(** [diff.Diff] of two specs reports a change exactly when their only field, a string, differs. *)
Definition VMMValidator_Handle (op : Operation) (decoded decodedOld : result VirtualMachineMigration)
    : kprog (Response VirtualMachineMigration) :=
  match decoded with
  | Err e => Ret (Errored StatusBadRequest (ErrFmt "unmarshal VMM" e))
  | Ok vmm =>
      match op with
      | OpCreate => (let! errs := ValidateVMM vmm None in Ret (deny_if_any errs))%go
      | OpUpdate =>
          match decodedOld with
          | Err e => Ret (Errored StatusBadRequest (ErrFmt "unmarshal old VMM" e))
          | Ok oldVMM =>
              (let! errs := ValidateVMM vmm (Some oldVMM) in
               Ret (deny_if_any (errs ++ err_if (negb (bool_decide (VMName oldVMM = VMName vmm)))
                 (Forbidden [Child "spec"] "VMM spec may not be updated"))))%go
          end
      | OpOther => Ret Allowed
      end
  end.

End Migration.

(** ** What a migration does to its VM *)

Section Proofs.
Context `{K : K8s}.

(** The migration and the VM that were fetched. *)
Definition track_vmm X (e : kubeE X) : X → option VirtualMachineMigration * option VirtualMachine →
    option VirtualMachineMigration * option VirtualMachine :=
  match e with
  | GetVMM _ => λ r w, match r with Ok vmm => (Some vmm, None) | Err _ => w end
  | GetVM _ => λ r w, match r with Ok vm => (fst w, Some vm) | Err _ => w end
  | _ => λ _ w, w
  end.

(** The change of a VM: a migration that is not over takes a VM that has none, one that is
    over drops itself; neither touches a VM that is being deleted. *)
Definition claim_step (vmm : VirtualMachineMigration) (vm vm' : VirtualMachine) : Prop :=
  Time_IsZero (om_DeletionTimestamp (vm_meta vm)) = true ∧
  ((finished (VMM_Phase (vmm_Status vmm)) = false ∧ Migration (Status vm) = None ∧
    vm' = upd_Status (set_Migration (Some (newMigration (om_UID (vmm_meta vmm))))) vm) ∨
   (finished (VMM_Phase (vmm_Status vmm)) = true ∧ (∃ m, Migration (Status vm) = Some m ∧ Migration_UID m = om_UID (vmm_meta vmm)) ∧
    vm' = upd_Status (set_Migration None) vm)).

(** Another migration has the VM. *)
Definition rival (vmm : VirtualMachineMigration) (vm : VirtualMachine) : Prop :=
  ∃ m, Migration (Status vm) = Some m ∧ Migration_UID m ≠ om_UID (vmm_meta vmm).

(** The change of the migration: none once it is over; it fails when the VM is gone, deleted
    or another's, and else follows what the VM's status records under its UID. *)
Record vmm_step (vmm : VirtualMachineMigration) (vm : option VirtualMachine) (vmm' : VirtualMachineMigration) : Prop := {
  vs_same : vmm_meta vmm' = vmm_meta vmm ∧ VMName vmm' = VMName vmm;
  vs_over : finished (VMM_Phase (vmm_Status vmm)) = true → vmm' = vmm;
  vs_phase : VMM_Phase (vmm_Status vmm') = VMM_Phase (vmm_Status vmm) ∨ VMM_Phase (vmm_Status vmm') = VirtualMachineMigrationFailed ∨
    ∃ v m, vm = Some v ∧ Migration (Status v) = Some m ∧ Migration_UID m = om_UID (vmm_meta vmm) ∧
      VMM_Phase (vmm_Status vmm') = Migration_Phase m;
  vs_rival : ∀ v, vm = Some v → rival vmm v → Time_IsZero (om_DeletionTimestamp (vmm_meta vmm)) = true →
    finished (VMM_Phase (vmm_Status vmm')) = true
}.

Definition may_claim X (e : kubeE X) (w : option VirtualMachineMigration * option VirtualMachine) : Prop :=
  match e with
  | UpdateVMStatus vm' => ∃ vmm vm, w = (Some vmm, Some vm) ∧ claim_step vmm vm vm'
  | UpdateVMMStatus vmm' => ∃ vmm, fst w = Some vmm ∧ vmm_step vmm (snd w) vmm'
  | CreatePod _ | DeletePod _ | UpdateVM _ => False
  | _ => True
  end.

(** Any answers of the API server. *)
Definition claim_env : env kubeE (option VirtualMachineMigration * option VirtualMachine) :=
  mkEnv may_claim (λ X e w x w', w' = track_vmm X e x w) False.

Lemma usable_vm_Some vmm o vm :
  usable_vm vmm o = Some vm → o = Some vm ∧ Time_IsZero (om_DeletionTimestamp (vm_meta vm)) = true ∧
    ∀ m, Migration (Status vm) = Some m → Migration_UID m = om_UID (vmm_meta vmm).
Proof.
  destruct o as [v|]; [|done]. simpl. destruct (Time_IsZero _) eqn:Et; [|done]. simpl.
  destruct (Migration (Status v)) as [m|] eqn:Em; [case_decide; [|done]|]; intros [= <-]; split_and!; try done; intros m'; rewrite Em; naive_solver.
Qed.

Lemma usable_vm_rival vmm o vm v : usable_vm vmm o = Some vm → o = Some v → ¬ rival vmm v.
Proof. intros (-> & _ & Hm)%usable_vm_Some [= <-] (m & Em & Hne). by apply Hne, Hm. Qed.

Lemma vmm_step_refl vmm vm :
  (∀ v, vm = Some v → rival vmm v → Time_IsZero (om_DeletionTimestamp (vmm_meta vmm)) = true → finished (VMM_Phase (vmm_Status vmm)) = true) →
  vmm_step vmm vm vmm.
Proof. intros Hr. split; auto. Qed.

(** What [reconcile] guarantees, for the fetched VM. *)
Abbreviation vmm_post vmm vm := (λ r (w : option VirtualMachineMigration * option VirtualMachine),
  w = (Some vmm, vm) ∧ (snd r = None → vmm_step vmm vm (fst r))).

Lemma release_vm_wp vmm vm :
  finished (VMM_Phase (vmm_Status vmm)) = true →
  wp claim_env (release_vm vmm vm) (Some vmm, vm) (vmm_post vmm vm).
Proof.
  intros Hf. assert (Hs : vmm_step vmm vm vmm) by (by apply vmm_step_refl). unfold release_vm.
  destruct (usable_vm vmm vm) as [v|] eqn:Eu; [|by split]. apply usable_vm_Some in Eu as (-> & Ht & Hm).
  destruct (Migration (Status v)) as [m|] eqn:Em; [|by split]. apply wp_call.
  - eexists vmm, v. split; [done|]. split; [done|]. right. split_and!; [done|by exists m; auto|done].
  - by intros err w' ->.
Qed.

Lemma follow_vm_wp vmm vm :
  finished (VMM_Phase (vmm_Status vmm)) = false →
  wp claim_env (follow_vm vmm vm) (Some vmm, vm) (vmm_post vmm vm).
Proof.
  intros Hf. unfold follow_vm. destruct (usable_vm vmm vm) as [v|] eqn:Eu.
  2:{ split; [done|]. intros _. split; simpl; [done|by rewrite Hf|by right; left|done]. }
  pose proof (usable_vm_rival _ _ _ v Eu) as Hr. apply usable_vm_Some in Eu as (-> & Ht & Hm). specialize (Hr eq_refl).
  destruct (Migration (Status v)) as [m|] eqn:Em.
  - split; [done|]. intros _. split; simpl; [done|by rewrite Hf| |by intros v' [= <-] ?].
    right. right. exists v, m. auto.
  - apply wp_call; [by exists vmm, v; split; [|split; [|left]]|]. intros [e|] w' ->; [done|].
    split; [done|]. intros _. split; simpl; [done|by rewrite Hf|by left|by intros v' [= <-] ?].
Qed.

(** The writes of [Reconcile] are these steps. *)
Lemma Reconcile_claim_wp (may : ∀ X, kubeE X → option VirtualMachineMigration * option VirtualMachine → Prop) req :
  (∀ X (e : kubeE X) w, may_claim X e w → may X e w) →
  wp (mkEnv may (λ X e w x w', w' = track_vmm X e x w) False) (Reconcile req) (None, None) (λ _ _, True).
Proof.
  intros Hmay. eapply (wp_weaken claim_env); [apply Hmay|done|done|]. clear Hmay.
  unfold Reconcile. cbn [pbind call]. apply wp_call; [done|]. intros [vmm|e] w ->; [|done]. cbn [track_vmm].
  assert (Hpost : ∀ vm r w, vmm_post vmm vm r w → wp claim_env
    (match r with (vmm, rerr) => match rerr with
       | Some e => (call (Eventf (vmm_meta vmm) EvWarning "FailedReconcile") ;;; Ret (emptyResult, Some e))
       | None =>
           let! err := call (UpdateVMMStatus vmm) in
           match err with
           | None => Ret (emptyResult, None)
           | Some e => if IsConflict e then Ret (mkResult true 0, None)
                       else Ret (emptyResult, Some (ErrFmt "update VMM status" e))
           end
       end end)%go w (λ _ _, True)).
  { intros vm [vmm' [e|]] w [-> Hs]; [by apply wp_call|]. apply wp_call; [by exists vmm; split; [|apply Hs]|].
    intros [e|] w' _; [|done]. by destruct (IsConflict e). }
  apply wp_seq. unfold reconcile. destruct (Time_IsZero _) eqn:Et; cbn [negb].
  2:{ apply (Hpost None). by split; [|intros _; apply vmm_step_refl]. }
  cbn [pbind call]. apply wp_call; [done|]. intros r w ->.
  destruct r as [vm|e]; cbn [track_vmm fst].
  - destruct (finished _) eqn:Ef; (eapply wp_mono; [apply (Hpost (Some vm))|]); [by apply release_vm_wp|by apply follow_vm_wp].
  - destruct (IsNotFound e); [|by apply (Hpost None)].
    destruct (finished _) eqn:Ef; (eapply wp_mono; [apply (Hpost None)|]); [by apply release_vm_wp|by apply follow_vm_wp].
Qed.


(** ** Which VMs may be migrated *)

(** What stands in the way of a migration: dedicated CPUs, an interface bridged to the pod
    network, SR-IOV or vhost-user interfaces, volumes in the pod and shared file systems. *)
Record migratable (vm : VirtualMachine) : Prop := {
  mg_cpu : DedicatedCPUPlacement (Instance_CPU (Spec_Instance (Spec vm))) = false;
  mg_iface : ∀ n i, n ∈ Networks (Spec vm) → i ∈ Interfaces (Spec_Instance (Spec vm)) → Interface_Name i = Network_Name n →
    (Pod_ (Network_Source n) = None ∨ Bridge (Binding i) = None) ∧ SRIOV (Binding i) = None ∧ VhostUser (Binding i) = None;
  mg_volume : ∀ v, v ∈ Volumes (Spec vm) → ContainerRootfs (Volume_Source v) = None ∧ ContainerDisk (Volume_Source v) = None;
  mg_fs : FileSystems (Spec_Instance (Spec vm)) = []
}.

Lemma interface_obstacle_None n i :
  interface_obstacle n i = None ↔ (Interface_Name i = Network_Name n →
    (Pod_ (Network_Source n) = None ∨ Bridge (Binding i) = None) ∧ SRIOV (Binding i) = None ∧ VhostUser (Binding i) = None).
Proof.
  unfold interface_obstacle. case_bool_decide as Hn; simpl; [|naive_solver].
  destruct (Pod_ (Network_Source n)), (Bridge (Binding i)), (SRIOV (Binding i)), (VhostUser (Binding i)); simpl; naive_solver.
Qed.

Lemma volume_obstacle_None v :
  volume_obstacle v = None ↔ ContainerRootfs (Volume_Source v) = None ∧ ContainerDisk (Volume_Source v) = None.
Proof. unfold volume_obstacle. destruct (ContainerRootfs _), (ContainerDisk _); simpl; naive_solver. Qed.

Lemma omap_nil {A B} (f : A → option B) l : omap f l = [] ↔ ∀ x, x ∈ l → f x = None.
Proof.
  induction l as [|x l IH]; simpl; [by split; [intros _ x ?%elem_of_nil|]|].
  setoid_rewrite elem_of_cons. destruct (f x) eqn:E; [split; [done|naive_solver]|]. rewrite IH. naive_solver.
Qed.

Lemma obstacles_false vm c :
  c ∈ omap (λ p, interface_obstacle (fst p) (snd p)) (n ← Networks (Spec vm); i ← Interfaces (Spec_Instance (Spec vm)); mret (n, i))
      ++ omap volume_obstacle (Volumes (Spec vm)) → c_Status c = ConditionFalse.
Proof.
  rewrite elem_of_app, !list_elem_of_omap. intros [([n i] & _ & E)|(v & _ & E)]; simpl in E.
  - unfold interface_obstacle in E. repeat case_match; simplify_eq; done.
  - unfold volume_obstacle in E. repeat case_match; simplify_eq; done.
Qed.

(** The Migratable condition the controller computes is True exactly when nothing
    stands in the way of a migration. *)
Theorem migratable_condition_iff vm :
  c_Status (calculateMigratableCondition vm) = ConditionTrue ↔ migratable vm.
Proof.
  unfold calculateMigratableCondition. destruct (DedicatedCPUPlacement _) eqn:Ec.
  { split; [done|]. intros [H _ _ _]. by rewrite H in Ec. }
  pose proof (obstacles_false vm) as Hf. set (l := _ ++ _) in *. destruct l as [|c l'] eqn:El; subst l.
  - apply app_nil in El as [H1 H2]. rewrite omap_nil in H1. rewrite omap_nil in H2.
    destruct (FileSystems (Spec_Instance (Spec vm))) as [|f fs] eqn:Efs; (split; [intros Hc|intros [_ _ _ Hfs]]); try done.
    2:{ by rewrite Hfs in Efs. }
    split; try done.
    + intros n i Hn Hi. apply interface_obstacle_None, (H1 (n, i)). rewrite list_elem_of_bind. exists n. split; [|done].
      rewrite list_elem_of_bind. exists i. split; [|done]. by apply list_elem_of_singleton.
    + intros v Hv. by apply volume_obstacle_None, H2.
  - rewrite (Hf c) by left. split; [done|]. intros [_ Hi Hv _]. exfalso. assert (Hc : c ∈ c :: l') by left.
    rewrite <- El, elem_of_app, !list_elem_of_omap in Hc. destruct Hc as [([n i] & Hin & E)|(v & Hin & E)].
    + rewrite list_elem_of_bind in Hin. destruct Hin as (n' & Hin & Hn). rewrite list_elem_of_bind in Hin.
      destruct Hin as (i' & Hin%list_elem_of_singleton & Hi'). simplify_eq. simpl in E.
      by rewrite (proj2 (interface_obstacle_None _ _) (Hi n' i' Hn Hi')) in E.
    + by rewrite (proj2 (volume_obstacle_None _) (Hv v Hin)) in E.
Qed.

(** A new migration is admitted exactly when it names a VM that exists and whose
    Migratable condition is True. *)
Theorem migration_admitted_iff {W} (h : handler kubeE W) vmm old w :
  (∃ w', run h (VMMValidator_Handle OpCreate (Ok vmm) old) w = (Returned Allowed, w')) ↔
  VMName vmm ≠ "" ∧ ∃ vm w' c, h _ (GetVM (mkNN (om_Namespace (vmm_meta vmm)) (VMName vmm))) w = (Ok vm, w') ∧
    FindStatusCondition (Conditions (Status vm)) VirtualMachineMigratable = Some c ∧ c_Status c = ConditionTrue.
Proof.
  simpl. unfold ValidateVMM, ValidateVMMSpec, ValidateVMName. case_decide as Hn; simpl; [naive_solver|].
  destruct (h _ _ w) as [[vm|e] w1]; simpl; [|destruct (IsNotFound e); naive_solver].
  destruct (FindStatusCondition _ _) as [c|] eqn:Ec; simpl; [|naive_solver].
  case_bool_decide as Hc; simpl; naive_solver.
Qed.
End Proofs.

■ WHAT YOU SHOULD DO: Show, from the material above, each line that includes the string "kubeE".

■ RESPONSE BELOW:
Definition track_vmm X (e : kubeE X) : X → option VirtualMachineMigration * option VirtualMachine →
Definition may_claim X (e : kubeE X) (w : option VirtualMachineMigration * option VirtualMachine) : Prop :=
Definition claim_env : env kubeE (option VirtualMachineMigration * option VirtualMachine) :=
Lemma Reconcile_claim_wp (may : ∀ X, kubeE X → option VirtualMachineMigration * option VirtualMachine → Prop) req :
  (∀ X (e : kubeE X) w, may_claim X e w → may X e w) →
Theorem migration_admitted_iff {W} (h : handler kubeE W) vmm old w :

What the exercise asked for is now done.